Results, by test
Each test is reported in its own section, with the numbers taken verbatim from the corresponding report. Diagnostic results come first (Tests 1–2), then the generative attempts (Tests 3–4). The consolidated reading is deferred to §5.
4.1 Test 1 — block anomaly score (B3/B4) class B
In the focus state late_growth | tail_64_95 | even, the \(B_4\)
score's actual median (\(-0.047\)) lies above the iid median (\(-0.060\)), and the
weighted AUC separating high-scoring actual words from iid is \(0.719\). Within that
state the lowest \(B_4\)-score decile has survival ratio \(S = 0.035\) and the
highest decile \(S = 1.806\) — a clear monotonic trend in this sparsely sampled state.
Against the full logistic baseline, the block score adds a small but real amount of separation, and crucially does not explain away the structural covariates:
| model | weighted AUC | Δ vs base | B4 coef | bridge |coef| | parity coef |
|---|---|---|---|---|---|
| x_K + parity + bridge + z | 0.5023 | 0.0000 | 0.0000 | 1.1312 | 0.3682 |
| + B4 | 0.5260 | 0.0236 | 0.2330 | 1.1151 | 0.4268 |
| + B3 + B4 | 0.5246 | 0.0223 | 0.1695 | 1.1132 | 0.4423 |
Adding \(B_4\) moves AUC by \(0.0236\). The bridge coefficient falls by only \(0.0162\); the parity coefficient does not decrease; instead, it increases by \(0.0586\). Test 1 is therefore classified as B — "B4 score helps but bridge/parity remain strong", with the explicit caveat that this is a split-sample, sampled diagnostic, not an exact aggregation proof.
Takeaway. The block score improves discrimination, but the bridge/parity effects remain.
4.2 Test 2 — block-length renormalization (L = 3…6) class B
The discriminative signal increases monotonically with block length, by both the marginal-score AUC and the \(+\)score logistic AUC, while the logistic base AUC remains at chance level (\(0.5025\)):
| L | marginal score AUC | logistic base AUC | logistic + score AUC | Δ |
|---|---|---|---|---|
| 3 | 0.5611 | 0.5025 | 0.5363 | 0.0337 |
| 4 | 0.5768 | 0.5025 | 0.5436 | 0.0411 |
| 5 | 0.5966 | 0.5025 | 0.5536 | 0.0511 |
| 6 | 0.6198 | 0.5025 | 0.5643 | 0.0618 |
The best \(+\)score logistic AUC is \(0.5643\) at \(L=6\); the gain from \(L=3\) to \(L=6\) is \(0.0280\). But the residual gap does not close: at \(L=6\) the bridge absolute residual is \(1.1011\) and the parity residual is \(0.3749\). In the focus state at \(L=6\), the lowest score decile has \(S = 0.117\), the highest decile with finite survival ratio \(S = 38.091\), and the top decile has zero iid mass — the strongest effect is also observed in the sparsest region.

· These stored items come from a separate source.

(** X6: in a store whose keys lie below their sequences, a request to
    create a product whose name, price and stock are truthy and readable is
    answered 201 as long as the sequence is in the INTEGER range.  The
    product takes the next key and is stored: GET /api/products then lists
    the former products and it, in whatever order the rows come back; a
    lookup by its key finds it alone, and the sequence moves on by one. *)
Theorem post_products_stores_and_lists
  (env : environment) (body : product_body) (user : claims) (d : db)
  (n : string) (dsc : option string) (pr : numeric) (st : Z)
  (img : option string) :
  sequenced d -> in_int4 (products_id_seq d) = true ->
  Js.truthy (name body) = true -> Js.truthy (price body) = true ->
  Js.truthy (stock body) = true ->
  bind_varchar (pg_input env) (name body) = Val n ->
  nullable (bind_text (pg_input env) (description body)) = Some dsc ->
  bind_numeric (pg_input env) (price body) = Val pr ->
  bind_int4 (pg_input env) (stock body) = Val st ->
  nullable (bind_varchar (pg_input env) (image_url body)) = Some img ->
  exists d',
    post_products env body user d
    = (d', Some {| status := 201;
                   json := ProductReply "Product added successfully!"
                             {| p_id := products_id_seq d; p_name := n;
                                p_description := dsc; p_price := pr;
                                p_stock := st; p_image_url := img |} |})
    /\ (forall plan, exists rows,
           get_products plan d'
           = (d', {| code := 200; body := ProductRows rows |})
           /\ Permutation
                rows
                ({| p_id := products_id_seq d; p_name := n;
                    p_description := dsc; p_price := pr;
                    p_stock := st; p_image_url := img |}
                 :: products (store d)))
    /\ products_with_id (products_id_seq d) (store d')
       = [{| p_id := products_id_seq d; p_name := n; p_description := dsc;
             p_price := pr; p_stock := st; p_image_url := img |}]
    /\ products_id_seq d' = products_id_seq d + 1
    /\ order_items (store d') = order_items (store d)
    /\ orders (store d') = orders (store d).
Proof.
  intros (Hp & _ & _) Hseq Htn Htp Hts Hn Hdsc Hpr Hst Himg.
  unfold post_products.
  rewrite Htn, Htp, Hts, Hn, Hdsc, Hpr, Hst, Himg, Hseq. simpl.
  rewrite (existsb_below p_id _ _ Hp). simpl.
  eexists. split; [reflexivity|]. simpl.
  split; [|split; [|auto]].
  - intro plan. eexists. split; [reflexivity|]. simpl.
    eapply Permutation_trans; [apply returned_permutation|].
    apply Permutation_sym, Permutation_cons_append.
  - unfold products_with_id. simpl. rewrite filter_app. simpl.
    rewrite Z.eqb_refl. rewrite filter_none; [reflexivity|].
    intros p Hin. apply Z.eqb_neq. specialize (Hp p Hin). lia.
Qed.

Lemma post_products_stores_and_lists_witness :
  exists d' rows,
    post_products Sample.env
      {| name := Js.Str "Gift card"; description := Js.Undefined;
         price := Js.Num 5; stock := Js.Num 10; image_url := Js.Undefined |}
      Sample.alice Sample.shop
    = (d', Some {| status := 201;
                   json := ProductReply "Product added successfully!"
                             {| p_id := 3; p_name := "Gift card";
                                p_description := None; p_price := NVal 500;
                                p_stock := 10; p_image_url := None |} |})
    /\ get_products Sample.last_first d'
       = (d', {| code := 200; body := ProductRows rows |})
    /\ Permutation (map p_id rows) [3; 1; 2].
Proof.
  destruct (post_products_stores_and_lists Sample.env
              {| name := Js.Str "Gift card"; description := Js.Undefined;
                 price := Js.Num 5; stock := Js.Num 10;
                 image_url := Js.Undefined |}
              Sample.alice Sample.shop "Gift card" None (NVal 500) 10 None
              shop_sequenced eq_refl eq_refl eq_refl eq_refl eq_refl eq_refl
              eq_refl eq_refl eq_refl)
    as (d' & Hpost & Hget & _).
  destruct (Hget Sample.last_first) as (rows & Hrows & P).
  exists d', rows. split; [exact Hpost|]. split; [exact Hrows|].
  exact (Permutation_map p_id P).
Defined.

(** ** The cart listing *)

(** X7: a line that POST /api/cart has stored is listed by the next GET
    /api/cart, for any user: its rows are the former rows and one more, in
    whatever order they come back, and that row has the quantity of the
    line, its price snapshot -- the catalog price of the product at the
    time -- and the name and image of its product. *)
Theorem get_cart_lists_added_line
  (env : environment) (body : cart_body) (user u : claims) (d d' : db)
  (msg : string) (item : order_item) :
  keyed (store d) ->
  post_cart env body user d
  = (d', Some {| status := 201; json := ItemReply msg item |}) ->
  exists p,
    In p (products (store d)) /\ p_id p = oi_product_id item
    /\ oi_price item = p_price p
    /\ forall before after, exists rows rows',
         get_cart before u d
         = (d, Some {| status := 200; json := CartReply rows |})
         /\ get_cart after u d'
            = (d', Some {| status := 200; json := CartReply rows' |})
         /\ Permutation rows'
                        ({| cr_product_id := oi_product_id item;
                            cr_quantity := oi_quantity item;
                            cr_price := p_price p;
                            cr_product_name := p_name p;
                            cr_image_url := p_image_url p |} :: rows).
Proof.
  intros Hkey H. apply post_cart_outcome in H.
  destruct H as [[_ (res & E & Hs)]
                | (key & q & p & _ & _ & _ & _ & Hp & Hid & Hd & E)].
  { injection E as <-. simpl in Hs. lia. }
  injection E as _ Hitem. subst item d'. exists p. simpl.
  split; [exact Hp|]. split; [exact Hid|]. split; [reflexivity|].
  intros before after. eexists. eexists.
  split; [reflexivity|]. split; [reflexivity|].
  apply Permutation_trans
    with (cart_join cart_row_of (store d)
          ++ [{| cr_product_id := key; cr_quantity := q;
                 cr_price := p_price p; cr_product_name := p_name p;
                 cr_image_url := p_image_url p |}]).
  - apply Permutation_trans with (1 := returned_permutation _ _).
    unfold cart_join. simpl.
    rewrite filter_app, flat_map_app. simpl.
    rewrite <- Hid, (filter_key _ _ Hkey Hp). apply Permutation_refl.
  - apply Permutation_trans with (1 := Permutation_sym
                                         (Permutation_cons_append _ _)).
    apply perm_skip, Permutation_sym, returned_permutation.
Qed.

Overall, Test 2 is therefore classified as B — "AUC grows but residual remains": longer blocks discriminate better but do not remove the bridge/parity structure.
Takeaway. Longer blocks consistently improve discrimination, but leave substantial bridge/parity structure unexplained.
4.3 Test 3 — finite-block reweighting class C
Reweighting iid words by \(2^{\alpha S_L}\) is the first generative attempt. The best full-state fit is obtained with mildly damped short blocks — \(L=3\), \(\alpha=0.25\), RMSE \(0.000440978\), JS \(0.000921815\). Longer or stronger reweighting is worse, not better: at \(L=6\) the best choice is \(\alpha = 0.0\) (no reweighting at all), RMSE \(0.000642649\).
The focus state shows the overcorrection directly. Its best reweighting (\(L=6\), \(\alpha=0.5\)) still under-predicts the mass — actual \(0.00092052\) vs predicted \(0.00029821\) — and increasing \(\alpha\) to \(1\) drives the modelled focus-state survival down to \(0.00416667\), against an actual survival of \(0.472461\). At the global best fit the bridge RMSE is \(0.000427051\) and the parity RMSE \(0.00262763\).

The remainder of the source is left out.